Monarch Butterfly's Toxin Resistance Conferred In Fruit Flies ( Photo Credit : butterfly-conservation.org)

Researchers have made small genetic changes to laboratory fruit flies, giving them the toxin-countering potential that monarch butterflies possess. The study, published in the journal Nature, revealed how the gene editing technology called CRISPR could be used to reconstruct an event that happened naturally by evolution several million years ago. 

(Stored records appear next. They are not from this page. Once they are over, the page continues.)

Lemma push_ok q d data n : ring_holds q d -> 0 < n <= len data -> len d + n < TCOM_QUEUE_BUF_SIZE ->
  exists b, tcom_push_data q data n = Some {| q with buf := b |} /\
    ring_holds {| q with buf := b; tail := tcom_cell (head q) (len d + n) |} (d ++ take (Z.to_nat n) data).
Proof.
  intros [Hb Hh Ht Hl Hc] Hn Hr. pose proof (len_nonneg d) as Hd.
  assert (0 <= tail q < TCOM_QUEUE_BUF_SIZE) as Htr by (rewrite ?Ht; cells).
  assert (exists b : list Z, tcom_push_data q data n = Some {| q with buf := b |} /\ len b = TCOM_QUEUE_BUF_SIZE /\
    forall j : nat, Z.of_nat j < TCOM_QUEUE_BUF_SIZE -> b !! Z.to_nat (tcom_cell (tail q) (Z.of_nat j)) =
      if Z.of_nat j <? n then data !! j else buf q !! Z.to_nat (tcom_cell (tail q) (Z.of_nat j))) as (b & E & Lb & H).
  { unfold tcom_push_data. destruct (Z.leb_spec (head q) (tail q)) as [Hht | Hht].
    - destruct (Z.leb_spec n (TCOM_QUEUE_BUF_SIZE - tail q)) as [Hfit | Hfit].
      + destruct (push_part (buf q) data (tail q) n) as (b & E & Hw); [done | lia | lia | lia |]. rewrite E. by exists b.
      + destruct (push_wrap (buf q) data (tail q) n) as (b1 & b2 & E1 & E2 & H); [done | lia | lia | lia | lia |].
        rewrite E1. cbn [mbind option_bind]. rewrite E2. by exists b2.
    - destruct (push_part (buf q) data (tail q) n) as (b & E & Hw); [done | lia | | lia |]; [rewrite Ht in *; cells |].
      rewrite E. by exists b. }
  exists b. split; [done |]. assert (len (take (Z.to_nat n) data) = n) as Lt by (rewrite len_take; lia).
  split; cbn [buf head tail]; rewrite ?len_app, ?Lt; try done. intros j Hj.
  destruct (Z.ltb_spec (Z.of_nat j) (len d)).
  - rewrite lookup_app_l by (unfold len in *; lia). rewrite <- Hc by done.
    assert (tcom_cell (head q) (Z.of_nat j) = tcom_cell (tail q) (Z.of_nat (j + Z.to_nat (TCOM_QUEUE_BUF_SIZE - len d)))) as ->
      by (rewrite ?Ht; cells).
    rewrite H by (rewrite size_val in *; lia). case_bool; [| done]. rewrite size_val in *; lia.
  - rewrite lookup_app_r by (unfold len in *; lia). rewrite lookup_take_lt by (unfold len in *; lia).
    assert (tcom_cell (head q) (Z.of_nat j) = tcom_cell (tail q) (Z.of_nat (j - length d))) as ->
      by (rewrite Ht; unfold len in *; cells).
    rewrite H by (unfold len in *; lia). case_bool; [done |]. unfold len in *; lia.
Qed.

(** The bytes of the ring from [pos] on are copied. *)
Lemma pull_part (b data : list Z) pos n : len b = TCOM_QUEUE_BUF_SIZE -> 0 <= pos -> pos + n <= TCOM_QUEUE_BUF_SIZE -> 0 <= n <= len data ->
  exists d : list Z, memcpy data 0 b pos n = Some d /\ len d = len data /\
    forall j : nat, d !! j = if Z.of_nat j <? n then b !! Z.to_nat (tcom_cell pos (Z.of_nat j)) else data !! j.
Proof.
  intros Hb Hp Hn Hd. unfold memcpy. destruct (mem_read b pos n) as [s|] eqn:R; [| rewrite mem_read_ok in R by lia; done].
  cbn [mbind option_bind]. pose proof (mem_read_len _ _ _ _ R) as Ls.
  destruct (mem_write data 0 s) as [d|] eqn:W; [| rewrite mem_write_ok in W by lia; done].
  exists d. split; [done |]. pose proof (mem_write_len _ _ _ _ W). split; [lia |]. intros j.
  rewrite (mem_write_lookup _ _ _ _ _ W). cells; try done.
  rewrite (mem_read_lookup _ _ _ _ _ R) by lia. f_equal. lia.
Qed.

Lemma pull_wrap (b data : list Z) pos n : len b = TCOM_QUEUE_BUF_SIZE -> 0 <= pos < TCOM_QUEUE_BUF_SIZE -> TCOM_QUEUE_BUF_SIZE < pos + n ->
  0 <= n <= len data -> n < TCOM_QUEUE_BUF_SIZE ->
  exists d1 d2 : list Z, memcpy data 0 b pos (TCOM_QUEUE_BUF_SIZE - pos) = Some d1 /\
    memcpy d1 (TCOM_QUEUE_BUF_SIZE - pos) b 0 (n - (TCOM_QUEUE_BUF_SIZE - pos)) = Some d2 /\ len d2 = len data /\
    forall j : nat, d2 !! j = if Z.of_nat j <? n then b !! Z.to_nat (tcom_cell pos (Z.of_nat j)) else data !! j.
Proof.
  intros Hb Hp Hw Hd Hn. unfold memcpy. set (p1 := TCOM_QUEUE_BUF_SIZE - pos).
  destruct (mem_read b pos p1) as [s1|] eqn:R1; [| rewrite mem_read_ok in R1 by lia; done].
  destruct (mem_read b 0 (n - p1)) as [s2|] eqn:R2; [| rewrite mem_read_ok in R2 by lia; done].
  pose proof (mem_read_len _ _ _ _ R1) as L1. pose proof (mem_read_len _ _ _ _ R2) as L2. cbn [mbind option_bind].
  destruct (mem_write data 0 s1) as [d1|] eqn:W1; [| rewrite mem_write_ok in W1 by lia; done].
  pose proof (mem_write_len _ _ _ _ W1).
  destruct (mem_write d1 p1 s2) as [d2|] eqn:W2; [| rewrite mem_write_ok in W2 by lia; done].
  pose proof (mem_write_len _ _ _ _ W2). exists d1, d2. split; [done |]. split; [done |]. split; [lia |]. intros j.
  rewrite (mem_write_lookup _ _ _ _ _ W2), (mem_write_lookup _ _ _ _ _ W1). subst p1. cells; try done.
  - rewrite (mem_read_lookup _ _ _ _ _ R2) by lia. f_equal. lia.
  - rewrite (mem_read_lookup _ _ _ _ _ R1) by lia. f_equal. lia.
Qed.

Lemma pull_ok q d1 d2 dst : ring_holds q (d1 ++ d2) -> 0 < len d1 <= len dst ->
  exists d : list Z, tcom_pull_data q dst (len d1) = Some d /\ len d = len dst /\ take (length d1) d = d1 /\
    ring_holds {| q with head := tcom_cell (head q) (len d1) |} d2.
Proof.
  intros [Hb Hh Ht Hl Hc] Hn. rewrite len_app in *. pose proof (len_nonneg d2) as Hd.
  assert (exists d : list Z, tcom_pull_data q dst (len d1) = Some d /\ len d = len dst /\
    forall j : nat, d !! j = if Z.of_nat j <? len d1 then buf q !! Z.to_nat (tcom_cell (head q) (Z.of_nat j)) else dst !! j)
    as (d & E & Ld & H).
  { unfold tcom_pull_data. destruct (Z.leb_spec (tail q) (head q)) as [Hth | Hth].
    - destruct (Z.leb_spec (len d1) (TCOM_QUEUE_BUF_SIZE - head q)) as [Hfit | Hfit].
      + apply pull_part; [done | lia | lia | lia].
      + destruct (pull_wrap (buf q) dst (head q) (len d1)) as (e1 & e2 & E1 & E2 & He); [done | lia | lia | lia | lia |].
        rewrite E1. cbn [mbind option_bind]. rewrite E2. by exists e2.
    - apply pull_part; [done | lia | | lia]. rewrite Ht in Hth. cells. }
  exists d. split; [done |]. split; [done |]. split.
  - apply list_eq. intros j. destruct (decide (j < length d1)%nat).
    + rewrite lookup_take_lt by lia. rewrite H. case_bool; [| unfold len in *; lia].
      rewrite Hc by lia. by apply lookup_app_l.
    + rewrite lookup_take_ge by lia. symmetry. apply lookup_ge_None_2. lia.
  - split; cbn [buf head tail]; try done; [cells | rewrite Ht; cells | lia |]. intros j Hj.
    assert (tcom_cell (tcom_cell (head q) (len d1)) (Z.of_nat j) = tcom_cell (head q) (Z.of_nat (length d1 + j))) as ->
      by (unfold len in *; cells).
    rewrite Hc by (unfold len in *; lia). rewrite lookup_app_r by lia. f_equal. lia.
Qed.

(** ** Queues of messages *)

Definition MSG : Type := TCOM_MSG_HEADER * list Z.

Definition bodies (l : list MSG) : list Z := concat (map snd l).

(** The messages of a queue: the headers in the pipe, the bodies in the ring. *)
Record queue_rep (q : TCOM_QUEUE) (l : list MSG) : Prop := {
  qr_pipe : pipe q = map fst l;
  qr_ring : ring_holds q (bodies l);
  qr_lens : Forall (fun m => len m.2 = msglen m.1 /\ msglen m.1 <= TCOM_MAX_MSG_LEN) l
}.

Lemma bodies_app l k : bodies (l ++ k) = bodies l ++ bodies k.
Proof. unfold bodies. by rewrite map_app, concat_app. Qed.

Lemma bodies_single m : bodies [m] = m.2.
Proof. unfold bodies. cbn. apply app_nil_r. Qed.

(** A message can be queued. *)
Definition fits (l : list MSG) (hdr : TCOM_MSG_HEADER) : bool :=
  (msglen hdr =? 0) || (msglen hdr <? TCOM_QUEUE_BUF_SIZE - len (bodies l)).

Lemma idle_size_ok q l : queue_rep q l ->
  u32 (Z.rem (head q - tail q + TCOM_QUEUE_BUF_SIZE - 1) TCOM_QUEUE_BUF_SIZE) = TCOM_QUEUE_BUF_SIZE - 1 - len (bodies l).
Proof.
  intros [_ [_ Hh Ht Hl _] _]. pose proof (len_nonneg (bodies l)).
  rewrite Z.rem_mod_nonneg by (rewrite ?Ht; cells). rewrite u32_small.
  - assert (head q - tail q + TCOM_QUEUE_BUF_SIZE - 1 = TCOM_QUEUE_BUF_SIZE - 1 - len (bodies l) \/
            head q - tail q + TCOM_QUEUE_BUF_SIZE - 1 = TCOM_QUEUE_BUF_SIZE - 1 - len (bodies l) + 1 * TCOM_QUEUE_BUF_SIZE) as [-> | ->]
      by (rewrite ?Ht; cells).
    + apply Z.mod_small. lia.
    + rewrite Z.mod_add by (rewrite size_val; lia). apply Z.mod_small. lia.
  - pose proof (Z.mod_pos_bound (head q - tail q + TCOM_QUEUE_BUF_SIZE - 1) TCOM_QUEUE_BUF_SIZE). unfold is_u32. rewrite size_val in *. lia.
Qed.

Lemma used_size_ok q l : queue_rep q l ->
  u32 (Z.rem (tail q - head q + TCOM_QUEUE_BUF_SIZE) TCOM_QUEUE_BUF_SIZE) = len (bodies l).
Proof.
  intros [_ [_ Hh Ht Hl _] _]. pose proof (len_nonneg (bodies l)).
  rewrite Z.rem_mod_nonneg by (rewrite ?Ht; cells). rewrite u32_small.
  - assert (tail q - head q + TCOM_QUEUE_BUF_SIZE = len (bodies l) \/
            tail q - head q + TCOM_QUEUE_BUF_SIZE = len (bodies l) + 1 * TCOM_QUEUE_BUF_SIZE) as [-> | ->] by (rewrite ?Ht; cells).
    + apply Z.mod_small. lia.
    + rewrite Z.mod_add by (rewrite size_val; lia). apply Z.mod_small. lia.
  - pose proof (Z.mod_pos_bound (tail q - head q + TCOM_QUEUE_BUF_SIZE) TCOM_QUEUE_BUF_SIZE). unfold is_u32. rewrite size_val in *. lia.
Qed.

(** Positions advance by [(pos + n) % TCOM_QUEUE_BUF_SIZE]. *)
Lemma advance_cell pos n : 0 <= pos < TCOM_QUEUE_BUF_SIZE -> 0 <= n < TCOM_QUEUE_BUF_SIZE ->
  u32 (pos + n) mod TCOM_QUEUE_BUF_SIZE = tcom_cell pos n.
Proof.
  intros Hp Hn. rewrite u32_small by (unfold is_u32; rewrite size_val in *; lia). unfold tcom_cell. case_bool.
  - apply Z.mod_small. lia.
  - replace (pos + n) with (pos + n - TCOM_QUEUE_BUF_SIZE + 1 * TCOM_QUEUE_BUF_SIZE) by lia.
    rewrite Z.mod_add by (rewrite size_val; lia). rewrite Z.mod_small by lia. lia.
Qed.

(** Positions go back by [(pos - n + TCOM_QUEUE_BUF_SIZE) % TCOM_QUEUE_BUF_SIZE]. *)
Lemma retreat_cell pos m n : 0 <= pos < TCOM_QUEUE_BUF_SIZE -> 0 <= m -> 0 <= n -> m + n < TCOM_QUEUE_BUF_SIZE ->
  u32 (tcom_cell pos (m + n) - n + TCOM_QUEUE_BUF_SIZE) mod TCOM_QUEUE_BUF_SIZE = tcom_cell pos m.
Proof.
  intros Hp Hm Hn Hs. rewrite u32_small by (unfold is_u32; cells).
  assert (tcom_cell pos (m + n) - n + TCOM_QUEUE_BUF_SIZE = tcom_cell pos m \/
          tcom_cell pos (m + n) - n + TCOM_QUEUE_BUF_SIZE = tcom_cell pos m + 1 * TCOM_QUEUE_BUF_SIZE) as [-> | ->] by cells.
  - apply Z.mod_small. cells.
  - rewrite Z.mod_add by (rewrite size_val; lia). apply Z.mod_small. cells.
Qed.

Definition queued (hdr : TCOM_MSG_HEADER) (body : list Z) : MSG := (hdr, take (Z.to_nat (msglen hdr)) body).

Lemma forward_ok accept q l hdr body : queue_rep q l -> 0 <= msglen hdr <= TCOM_MAX_MSG_LEN -> msglen hdr <= len body ->
  exists ret q', queue_forward accept q hdr body = Some (ret, q') /\ (ret =? 0) = accept && fits l hdr /\
    queue_rep q' (if accept && fits l hdr then l ++ [queued hdr body] else l).
Proof.
  intros Q Hm Hb. pose proof Q as [Hp R Hl]. unfold queue_forward, fits, queued.
  assert (len (take (Z.to_nat (msglen hdr)) body) = msglen hdr) as Lt by (rewrite len_take; lia).
  destruct (Z.eqb_spec (msglen hdr) 0) as [E0 | E0]; cbn [negb orb].
  - cbn [mbind option_bind]. change (0 =? 0) with true. cbn [negb]. unfold write_header. destruct accept; cbn [andb].
    + do 2 eexists. split; [reflexivity |]. split; [done |]. split; cbn [pipe].
      * by rewrite map_app, Hp.
      * rewrite bodies_app, bodies_single, E0. change (Z.to_nat 0) with 0%nat. cbn [snd take]. rewrite app_nil_r. by destruct R; split.
      * apply Forall_app_2; [done |]. apply Forall_singleton. cbn. rewrite Lt. lia.
    + rewrite E0. change (0 <? 0) with false. do 2 eexists. split; [reflexivity |]. done.
  - unfold tcom_enqueue_msg. destruct (Z.eqb_spec (msglen hdr) 0) as [|_]; [lia |]. cbv zeta. rewrite (idle_size_ok q l Q).
    destruct (Z.ltb_spec (TCOM_QUEUE_BUF_SIZE - 1 - len (bodies l)) (msglen hdr)) as [Hfull | Hroom].
    { cbn [mbind option_bind]. destruct (Z.ltb_spec (msglen hdr) (TCOM_QUEUE_BUF_SIZE - len (bodies l))) as [|_]; [lia |].
      rewrite andb_false_r. do 2 eexists. split; [reflexivity |]. done. }
    destruct (Z.ltb_spec (msglen hdr) (TCOM_QUEUE_BUF_SIZE - len (bodies l))) as [_|]; [| lia]. rewrite andb_true_r.
    destruct (push_ok q (bodies l) body (msglen hdr) R) as (b & E & R'); [lia | lia |]. rewrite E. cbn [mbind option_bind tail head buf pipe].
    pose proof (len_nonneg (bodies l)). pose proof (rh_head _ _ R) as Hh.
    assert (0 <= tail q < TCOM_QUEUE_BUF_SIZE) as Htr by (rewrite (rh_tail _ _ R); cells).
    assert (u32 (tail q + msglen hdr) mod TCOM_QUEUE_BUF_SIZE = tcom_cell (head q) (len (bodies l) + msglen hdr)) as ->.
    { rewrite advance_cell by (rewrite ?size_val in *; lia). rewrite (rh_tail _ _ R). cells. }
    change (0 =? 0) with true. cbn [negb]. unfold write_header. destruct accept.
    + do 2 eexists. split; [reflexivity |]. split; [done |]. split; cbn [pipe].
      * by rewrite map_app, Hp.
      * rewrite bodies_app, bodies_single. by destruct R'; split.
      * apply Forall_app_2; [done |]. apply Forall_singleton. cbn. rewrite Lt. lia.
    + destruct (Z.ltb_spec 0 (msglen hdr)) as [_|]; [| lia]. do 2 eexists. split; [reflexivity |]. split; [done |]. split; cbn [pipe]; [done | | done].
      cbn [head tail buf]. rewrite retreat_cell by lia. destruct R as [Rb Rh Rt Rl Rc], R' as [Rb' _ _ _ Rc']. split; cbn [buf head tail] in *; try done.
      intros j Hj. rewrite Rc' by (rewrite len_app, Lt; lia). apply lookup_app_l. unfold len in *; lia.
Qed.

The researchers, including those from Cornell University in the US, mentioned that small genetic changes in monarch butterflies prevented a normally fatal poison in their natural diet -- the milkweed -- from killing them. They edited the same genes using CRISPR technology into fruit flies and reconstructed evolution, conferring in the insect the toxin resistance abilities found in the butterflies. 

Monarch caterpillars, the researchers said, ate only milkweed plants, which contained a poison called cardiac glycoside. The cardiac glycoside poisoned most other caterpillars and animals that ate milkweed by obstructing their body's sodium pumps which transported life-maintaining salt across cell membranes, the study noted. 

However, the researchers said that a specific variant of the monarch's gene prevented its sodium pump from clogging with poison, making the butterflies immune to the milkweed toxin's effects. When the researchers edited this monarch butterfly gene into the flies in the laboratory, they became immune to cardiac glycoside. 

"Our study suggests that, although there is a universal ancestor to life on Earth, small modifications were critical in specific adaptations," said Anurag Agrawal, co-senior author of the study from Cornell University. 

Agarwal added that since the butterflies only ate milkweed, their survival during their annual migration depended on sequestering the plant's toxins. He added that with CRISPR technology and several other tools, evolutionary biologists could reconstruct how organisms evolved over millions of years.